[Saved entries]
★ ★ ★
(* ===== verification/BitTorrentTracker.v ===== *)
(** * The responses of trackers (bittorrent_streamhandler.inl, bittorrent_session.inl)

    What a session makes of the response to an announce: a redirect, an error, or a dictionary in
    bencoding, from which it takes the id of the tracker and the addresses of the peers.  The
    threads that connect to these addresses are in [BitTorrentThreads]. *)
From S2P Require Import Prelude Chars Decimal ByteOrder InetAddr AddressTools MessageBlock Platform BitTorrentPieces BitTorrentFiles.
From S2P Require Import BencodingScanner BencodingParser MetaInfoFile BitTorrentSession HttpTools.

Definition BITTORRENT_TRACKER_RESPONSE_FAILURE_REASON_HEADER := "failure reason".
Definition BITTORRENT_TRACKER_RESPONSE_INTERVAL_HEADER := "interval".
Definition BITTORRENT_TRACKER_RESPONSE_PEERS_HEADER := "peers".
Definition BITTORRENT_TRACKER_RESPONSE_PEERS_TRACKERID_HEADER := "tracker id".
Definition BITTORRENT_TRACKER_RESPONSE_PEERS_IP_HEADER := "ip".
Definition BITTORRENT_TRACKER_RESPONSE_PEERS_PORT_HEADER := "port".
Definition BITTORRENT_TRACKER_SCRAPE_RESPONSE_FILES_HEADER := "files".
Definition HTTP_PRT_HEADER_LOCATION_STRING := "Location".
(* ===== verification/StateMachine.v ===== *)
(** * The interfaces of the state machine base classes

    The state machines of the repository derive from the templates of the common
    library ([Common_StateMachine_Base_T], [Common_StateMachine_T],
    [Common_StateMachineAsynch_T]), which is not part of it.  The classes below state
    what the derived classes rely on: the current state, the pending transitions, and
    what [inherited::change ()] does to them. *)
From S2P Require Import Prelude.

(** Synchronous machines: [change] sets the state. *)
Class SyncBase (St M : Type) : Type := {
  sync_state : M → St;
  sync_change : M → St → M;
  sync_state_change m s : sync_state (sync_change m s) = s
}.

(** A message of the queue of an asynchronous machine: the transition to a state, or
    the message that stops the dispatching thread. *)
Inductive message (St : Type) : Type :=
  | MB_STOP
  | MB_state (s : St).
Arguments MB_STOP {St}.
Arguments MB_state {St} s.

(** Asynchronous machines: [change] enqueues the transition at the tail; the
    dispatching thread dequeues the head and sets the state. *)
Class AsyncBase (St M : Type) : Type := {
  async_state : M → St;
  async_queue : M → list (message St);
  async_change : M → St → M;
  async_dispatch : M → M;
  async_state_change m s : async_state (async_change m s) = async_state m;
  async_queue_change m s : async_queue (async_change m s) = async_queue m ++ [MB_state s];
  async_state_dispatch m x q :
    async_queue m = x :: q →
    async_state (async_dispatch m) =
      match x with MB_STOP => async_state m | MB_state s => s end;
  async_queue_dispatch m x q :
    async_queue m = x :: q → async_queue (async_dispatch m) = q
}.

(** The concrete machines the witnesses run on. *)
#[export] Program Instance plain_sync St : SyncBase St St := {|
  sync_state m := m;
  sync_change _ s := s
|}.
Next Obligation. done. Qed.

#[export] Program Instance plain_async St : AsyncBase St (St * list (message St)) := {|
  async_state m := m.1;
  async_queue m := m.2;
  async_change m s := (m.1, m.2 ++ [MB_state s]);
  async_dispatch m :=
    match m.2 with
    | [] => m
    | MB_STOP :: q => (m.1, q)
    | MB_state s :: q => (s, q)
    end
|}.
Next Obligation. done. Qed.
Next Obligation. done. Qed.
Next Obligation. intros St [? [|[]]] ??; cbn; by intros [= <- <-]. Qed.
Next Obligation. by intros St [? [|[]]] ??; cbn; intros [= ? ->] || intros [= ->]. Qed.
★ ★ ★
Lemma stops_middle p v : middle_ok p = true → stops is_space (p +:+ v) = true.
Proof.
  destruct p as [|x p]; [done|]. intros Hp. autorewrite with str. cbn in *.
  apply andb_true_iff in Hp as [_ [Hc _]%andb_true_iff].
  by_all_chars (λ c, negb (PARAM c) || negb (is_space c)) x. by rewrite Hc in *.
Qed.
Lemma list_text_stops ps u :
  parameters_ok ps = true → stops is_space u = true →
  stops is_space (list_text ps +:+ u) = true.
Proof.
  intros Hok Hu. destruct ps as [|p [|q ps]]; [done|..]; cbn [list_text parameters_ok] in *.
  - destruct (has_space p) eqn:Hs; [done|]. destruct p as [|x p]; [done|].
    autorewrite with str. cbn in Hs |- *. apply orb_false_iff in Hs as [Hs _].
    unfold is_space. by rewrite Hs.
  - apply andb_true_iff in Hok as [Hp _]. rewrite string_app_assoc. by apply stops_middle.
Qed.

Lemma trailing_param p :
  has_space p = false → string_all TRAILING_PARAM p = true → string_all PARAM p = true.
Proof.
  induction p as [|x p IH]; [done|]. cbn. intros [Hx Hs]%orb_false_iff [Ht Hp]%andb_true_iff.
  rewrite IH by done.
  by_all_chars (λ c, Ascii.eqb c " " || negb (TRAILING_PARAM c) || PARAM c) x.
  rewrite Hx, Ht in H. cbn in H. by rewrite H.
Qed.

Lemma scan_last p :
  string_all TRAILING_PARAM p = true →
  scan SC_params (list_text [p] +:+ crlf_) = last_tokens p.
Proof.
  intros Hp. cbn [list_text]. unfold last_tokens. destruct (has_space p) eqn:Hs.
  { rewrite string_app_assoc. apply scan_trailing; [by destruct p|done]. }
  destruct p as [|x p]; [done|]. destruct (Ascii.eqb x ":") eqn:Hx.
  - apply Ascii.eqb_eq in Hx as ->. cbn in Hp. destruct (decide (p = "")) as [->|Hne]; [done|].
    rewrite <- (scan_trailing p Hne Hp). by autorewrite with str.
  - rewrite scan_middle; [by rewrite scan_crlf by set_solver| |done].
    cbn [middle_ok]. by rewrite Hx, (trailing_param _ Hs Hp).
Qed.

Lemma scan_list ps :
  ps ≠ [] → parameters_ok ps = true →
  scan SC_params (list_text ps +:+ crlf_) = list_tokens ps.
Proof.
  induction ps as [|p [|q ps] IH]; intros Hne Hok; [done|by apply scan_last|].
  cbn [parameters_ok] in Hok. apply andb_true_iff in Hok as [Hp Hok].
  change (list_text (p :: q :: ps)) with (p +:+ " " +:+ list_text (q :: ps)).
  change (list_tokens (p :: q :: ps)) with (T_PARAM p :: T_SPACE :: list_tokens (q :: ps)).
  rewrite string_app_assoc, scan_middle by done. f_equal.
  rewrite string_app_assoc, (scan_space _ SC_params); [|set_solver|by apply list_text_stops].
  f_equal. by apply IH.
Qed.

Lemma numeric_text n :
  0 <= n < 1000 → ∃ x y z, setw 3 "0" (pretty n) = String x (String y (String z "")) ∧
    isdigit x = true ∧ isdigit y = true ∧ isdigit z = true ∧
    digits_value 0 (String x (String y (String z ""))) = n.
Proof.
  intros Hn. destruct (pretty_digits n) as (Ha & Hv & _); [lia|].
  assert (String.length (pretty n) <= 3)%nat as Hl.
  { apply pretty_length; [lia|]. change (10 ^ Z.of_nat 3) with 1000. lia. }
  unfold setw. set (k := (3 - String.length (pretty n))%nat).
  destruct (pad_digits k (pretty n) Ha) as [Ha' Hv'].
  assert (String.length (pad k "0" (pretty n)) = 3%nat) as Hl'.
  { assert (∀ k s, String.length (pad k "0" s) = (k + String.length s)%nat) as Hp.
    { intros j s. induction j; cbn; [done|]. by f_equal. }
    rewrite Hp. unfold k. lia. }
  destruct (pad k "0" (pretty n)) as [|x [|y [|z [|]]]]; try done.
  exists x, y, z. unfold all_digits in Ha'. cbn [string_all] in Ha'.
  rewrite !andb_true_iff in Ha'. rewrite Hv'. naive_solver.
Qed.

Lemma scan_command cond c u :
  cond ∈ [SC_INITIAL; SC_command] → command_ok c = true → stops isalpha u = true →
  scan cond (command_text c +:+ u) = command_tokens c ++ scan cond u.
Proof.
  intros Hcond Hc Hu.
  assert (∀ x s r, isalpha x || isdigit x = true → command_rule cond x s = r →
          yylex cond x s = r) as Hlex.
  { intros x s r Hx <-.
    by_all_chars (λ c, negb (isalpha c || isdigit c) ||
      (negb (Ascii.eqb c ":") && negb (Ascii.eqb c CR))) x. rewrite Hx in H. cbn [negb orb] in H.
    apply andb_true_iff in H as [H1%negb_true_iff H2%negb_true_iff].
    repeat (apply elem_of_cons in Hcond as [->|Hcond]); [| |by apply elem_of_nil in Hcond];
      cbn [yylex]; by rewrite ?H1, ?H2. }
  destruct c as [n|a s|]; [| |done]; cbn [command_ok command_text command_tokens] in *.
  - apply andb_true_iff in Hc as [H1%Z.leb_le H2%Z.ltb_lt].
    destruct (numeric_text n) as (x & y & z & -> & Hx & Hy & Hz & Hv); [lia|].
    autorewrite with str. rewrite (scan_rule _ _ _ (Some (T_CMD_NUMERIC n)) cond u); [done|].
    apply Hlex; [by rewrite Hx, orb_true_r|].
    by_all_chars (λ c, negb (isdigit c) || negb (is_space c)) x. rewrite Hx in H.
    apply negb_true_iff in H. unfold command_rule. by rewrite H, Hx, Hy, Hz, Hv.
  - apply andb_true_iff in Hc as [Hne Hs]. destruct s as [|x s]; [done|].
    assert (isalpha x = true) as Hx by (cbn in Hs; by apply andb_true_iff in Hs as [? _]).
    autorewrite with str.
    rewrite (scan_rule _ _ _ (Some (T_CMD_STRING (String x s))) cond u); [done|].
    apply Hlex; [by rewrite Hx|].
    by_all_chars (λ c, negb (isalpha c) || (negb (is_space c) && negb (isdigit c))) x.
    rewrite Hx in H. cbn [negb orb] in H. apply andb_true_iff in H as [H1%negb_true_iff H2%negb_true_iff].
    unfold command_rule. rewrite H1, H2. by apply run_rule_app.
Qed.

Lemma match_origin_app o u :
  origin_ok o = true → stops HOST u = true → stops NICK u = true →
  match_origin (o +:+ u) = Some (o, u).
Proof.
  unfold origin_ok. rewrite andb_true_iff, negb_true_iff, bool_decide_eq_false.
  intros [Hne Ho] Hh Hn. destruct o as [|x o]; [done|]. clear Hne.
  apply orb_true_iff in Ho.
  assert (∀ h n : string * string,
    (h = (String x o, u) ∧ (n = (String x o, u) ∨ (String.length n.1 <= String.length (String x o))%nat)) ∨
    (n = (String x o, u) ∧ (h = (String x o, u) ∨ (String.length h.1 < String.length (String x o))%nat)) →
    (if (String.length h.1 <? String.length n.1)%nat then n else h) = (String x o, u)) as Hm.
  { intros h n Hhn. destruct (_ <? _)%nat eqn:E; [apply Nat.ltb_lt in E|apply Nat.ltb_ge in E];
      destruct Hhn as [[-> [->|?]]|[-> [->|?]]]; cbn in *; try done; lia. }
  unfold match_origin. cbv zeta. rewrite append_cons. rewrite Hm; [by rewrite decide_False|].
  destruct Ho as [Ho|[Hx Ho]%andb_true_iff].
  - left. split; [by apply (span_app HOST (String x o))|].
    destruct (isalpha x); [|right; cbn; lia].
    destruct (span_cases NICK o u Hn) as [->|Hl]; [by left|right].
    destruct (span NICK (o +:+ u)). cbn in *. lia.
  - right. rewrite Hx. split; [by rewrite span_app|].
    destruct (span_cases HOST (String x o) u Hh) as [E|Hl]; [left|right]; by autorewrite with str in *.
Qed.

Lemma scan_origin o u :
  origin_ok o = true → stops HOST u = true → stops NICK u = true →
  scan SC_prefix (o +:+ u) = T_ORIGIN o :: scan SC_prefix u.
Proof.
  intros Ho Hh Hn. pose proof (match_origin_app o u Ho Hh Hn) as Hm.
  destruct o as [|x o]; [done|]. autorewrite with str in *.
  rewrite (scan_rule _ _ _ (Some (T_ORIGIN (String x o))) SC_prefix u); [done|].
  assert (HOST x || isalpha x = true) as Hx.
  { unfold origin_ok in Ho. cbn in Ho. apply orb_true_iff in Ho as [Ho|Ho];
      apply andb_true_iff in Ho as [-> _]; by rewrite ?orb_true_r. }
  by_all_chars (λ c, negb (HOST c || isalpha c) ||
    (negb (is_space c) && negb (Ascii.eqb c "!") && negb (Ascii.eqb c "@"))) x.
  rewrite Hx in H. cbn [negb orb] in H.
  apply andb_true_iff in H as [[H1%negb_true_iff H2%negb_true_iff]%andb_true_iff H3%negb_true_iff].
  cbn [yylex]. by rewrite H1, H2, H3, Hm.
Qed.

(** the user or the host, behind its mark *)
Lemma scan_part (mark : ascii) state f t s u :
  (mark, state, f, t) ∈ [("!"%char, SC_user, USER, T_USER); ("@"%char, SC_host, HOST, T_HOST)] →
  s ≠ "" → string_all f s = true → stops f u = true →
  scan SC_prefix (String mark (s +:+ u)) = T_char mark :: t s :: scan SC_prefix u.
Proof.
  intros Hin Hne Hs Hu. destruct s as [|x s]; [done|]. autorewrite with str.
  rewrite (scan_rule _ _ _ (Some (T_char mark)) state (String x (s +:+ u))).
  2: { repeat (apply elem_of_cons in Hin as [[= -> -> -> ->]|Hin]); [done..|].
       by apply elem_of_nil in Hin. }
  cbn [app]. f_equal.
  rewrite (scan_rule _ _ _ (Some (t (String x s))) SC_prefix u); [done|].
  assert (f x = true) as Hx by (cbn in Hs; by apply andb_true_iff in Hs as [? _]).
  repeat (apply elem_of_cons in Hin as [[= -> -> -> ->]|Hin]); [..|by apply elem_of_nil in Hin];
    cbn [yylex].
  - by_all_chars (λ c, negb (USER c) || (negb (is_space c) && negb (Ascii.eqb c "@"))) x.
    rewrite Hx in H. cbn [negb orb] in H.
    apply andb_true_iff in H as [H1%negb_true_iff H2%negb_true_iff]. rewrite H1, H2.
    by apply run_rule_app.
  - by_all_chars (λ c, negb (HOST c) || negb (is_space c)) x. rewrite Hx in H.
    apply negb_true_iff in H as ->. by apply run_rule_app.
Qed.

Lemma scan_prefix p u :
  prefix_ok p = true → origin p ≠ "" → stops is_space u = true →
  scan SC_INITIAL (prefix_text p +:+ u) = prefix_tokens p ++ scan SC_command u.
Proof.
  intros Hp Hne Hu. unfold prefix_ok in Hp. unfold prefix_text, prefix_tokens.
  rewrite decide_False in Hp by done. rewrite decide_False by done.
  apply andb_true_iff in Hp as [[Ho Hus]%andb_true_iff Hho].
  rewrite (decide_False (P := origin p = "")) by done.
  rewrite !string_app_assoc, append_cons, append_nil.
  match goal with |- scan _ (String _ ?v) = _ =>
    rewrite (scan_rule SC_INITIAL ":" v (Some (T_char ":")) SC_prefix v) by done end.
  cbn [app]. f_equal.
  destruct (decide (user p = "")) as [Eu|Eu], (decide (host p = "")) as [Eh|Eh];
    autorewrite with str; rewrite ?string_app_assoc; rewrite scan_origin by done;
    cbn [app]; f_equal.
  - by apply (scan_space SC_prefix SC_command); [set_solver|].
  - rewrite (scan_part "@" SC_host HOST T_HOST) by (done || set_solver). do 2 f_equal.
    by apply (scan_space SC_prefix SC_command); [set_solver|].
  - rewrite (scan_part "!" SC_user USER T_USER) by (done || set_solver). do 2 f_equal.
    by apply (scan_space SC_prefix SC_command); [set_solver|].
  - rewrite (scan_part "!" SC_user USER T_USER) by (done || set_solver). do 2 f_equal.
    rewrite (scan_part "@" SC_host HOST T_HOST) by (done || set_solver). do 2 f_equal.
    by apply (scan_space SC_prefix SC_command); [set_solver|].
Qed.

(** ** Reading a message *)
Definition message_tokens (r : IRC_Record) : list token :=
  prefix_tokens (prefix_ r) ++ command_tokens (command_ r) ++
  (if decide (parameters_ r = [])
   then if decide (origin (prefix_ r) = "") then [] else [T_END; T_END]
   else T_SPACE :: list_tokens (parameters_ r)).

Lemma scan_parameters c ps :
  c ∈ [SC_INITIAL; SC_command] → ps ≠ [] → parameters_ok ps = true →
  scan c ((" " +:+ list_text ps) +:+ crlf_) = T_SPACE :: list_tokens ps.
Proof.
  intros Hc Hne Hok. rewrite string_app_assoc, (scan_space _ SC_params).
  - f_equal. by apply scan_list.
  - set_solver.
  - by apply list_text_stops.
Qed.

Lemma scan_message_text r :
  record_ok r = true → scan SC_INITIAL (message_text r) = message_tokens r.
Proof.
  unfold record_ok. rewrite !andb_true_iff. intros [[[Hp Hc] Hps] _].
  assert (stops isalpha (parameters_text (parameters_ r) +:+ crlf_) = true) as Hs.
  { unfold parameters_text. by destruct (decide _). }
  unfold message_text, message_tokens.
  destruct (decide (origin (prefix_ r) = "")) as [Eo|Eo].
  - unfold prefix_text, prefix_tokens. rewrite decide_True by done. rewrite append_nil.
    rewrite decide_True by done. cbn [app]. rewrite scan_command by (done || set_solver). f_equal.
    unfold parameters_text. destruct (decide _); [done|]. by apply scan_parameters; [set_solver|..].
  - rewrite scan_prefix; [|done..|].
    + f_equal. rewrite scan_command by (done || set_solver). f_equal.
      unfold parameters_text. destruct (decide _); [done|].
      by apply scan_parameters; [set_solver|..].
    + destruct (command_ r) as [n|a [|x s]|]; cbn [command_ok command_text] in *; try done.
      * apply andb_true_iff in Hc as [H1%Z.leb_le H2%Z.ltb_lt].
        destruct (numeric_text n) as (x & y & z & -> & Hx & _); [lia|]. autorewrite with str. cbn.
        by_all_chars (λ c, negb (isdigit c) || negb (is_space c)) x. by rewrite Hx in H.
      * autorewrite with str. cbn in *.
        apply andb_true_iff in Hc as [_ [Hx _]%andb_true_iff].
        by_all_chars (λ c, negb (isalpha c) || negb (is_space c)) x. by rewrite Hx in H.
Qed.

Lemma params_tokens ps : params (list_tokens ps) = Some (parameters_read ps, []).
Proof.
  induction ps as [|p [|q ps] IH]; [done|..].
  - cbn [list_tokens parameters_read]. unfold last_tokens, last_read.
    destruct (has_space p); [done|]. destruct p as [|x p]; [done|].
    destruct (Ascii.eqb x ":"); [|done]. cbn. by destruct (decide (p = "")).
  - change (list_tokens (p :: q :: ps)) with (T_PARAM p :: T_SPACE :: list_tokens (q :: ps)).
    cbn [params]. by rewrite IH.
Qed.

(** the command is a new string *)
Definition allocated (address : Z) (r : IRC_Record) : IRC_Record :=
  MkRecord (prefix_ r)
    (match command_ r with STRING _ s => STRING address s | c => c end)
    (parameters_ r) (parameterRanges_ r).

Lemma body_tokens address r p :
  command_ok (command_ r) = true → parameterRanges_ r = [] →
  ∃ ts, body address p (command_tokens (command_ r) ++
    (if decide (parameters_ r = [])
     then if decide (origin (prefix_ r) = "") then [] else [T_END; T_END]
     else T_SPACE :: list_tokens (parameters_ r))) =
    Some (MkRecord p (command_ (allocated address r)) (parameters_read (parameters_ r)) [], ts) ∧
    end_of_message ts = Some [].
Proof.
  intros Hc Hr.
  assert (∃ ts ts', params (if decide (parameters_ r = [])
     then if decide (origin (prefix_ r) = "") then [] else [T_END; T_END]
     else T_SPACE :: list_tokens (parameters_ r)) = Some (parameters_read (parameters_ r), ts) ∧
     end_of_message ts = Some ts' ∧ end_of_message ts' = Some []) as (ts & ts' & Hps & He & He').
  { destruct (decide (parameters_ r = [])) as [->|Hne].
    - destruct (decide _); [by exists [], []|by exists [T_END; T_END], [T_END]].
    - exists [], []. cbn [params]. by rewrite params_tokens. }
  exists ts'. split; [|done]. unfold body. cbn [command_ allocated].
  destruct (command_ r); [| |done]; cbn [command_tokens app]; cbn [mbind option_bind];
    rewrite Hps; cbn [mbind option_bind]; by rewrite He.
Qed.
★ ★ ★
Activity:
Where the data above reaches the line holding "Lemma numeric_text n", begin printing, and stop after the line holding "assert (String.length (pad". Each line must be reproduced exactly, with nothing else added.

Answer section:
Lemma numeric_text n :
  0 <= n < 1000 → ∃ x y z, setw 3 "0" (pretty n) = String x (String y (String z "")) ∧
    isdigit x = true ∧ isdigit y = true ∧ isdigit z = true ∧
    digits_value 0 (String x (String y (String z ""))) = n.
Proof.
  intros Hn. destruct (pretty_digits n) as (Ha & Hv & _); [lia|].
  assert (String.length (pretty n) <= 3)%nat as Hl.
  { apply pretty_length; [lia|]. change (10 ^ Z.of_nat 3) with 1000. lia. }
  unfold setw. set (k := (3 - String.length (pretty n))%nat).
  destruct (pad_digits k (pretty n) Ha) as [Ha' Hv'].
  assert (String.length (pad k "0" (pretty n)) = 3%nat) as Hl'.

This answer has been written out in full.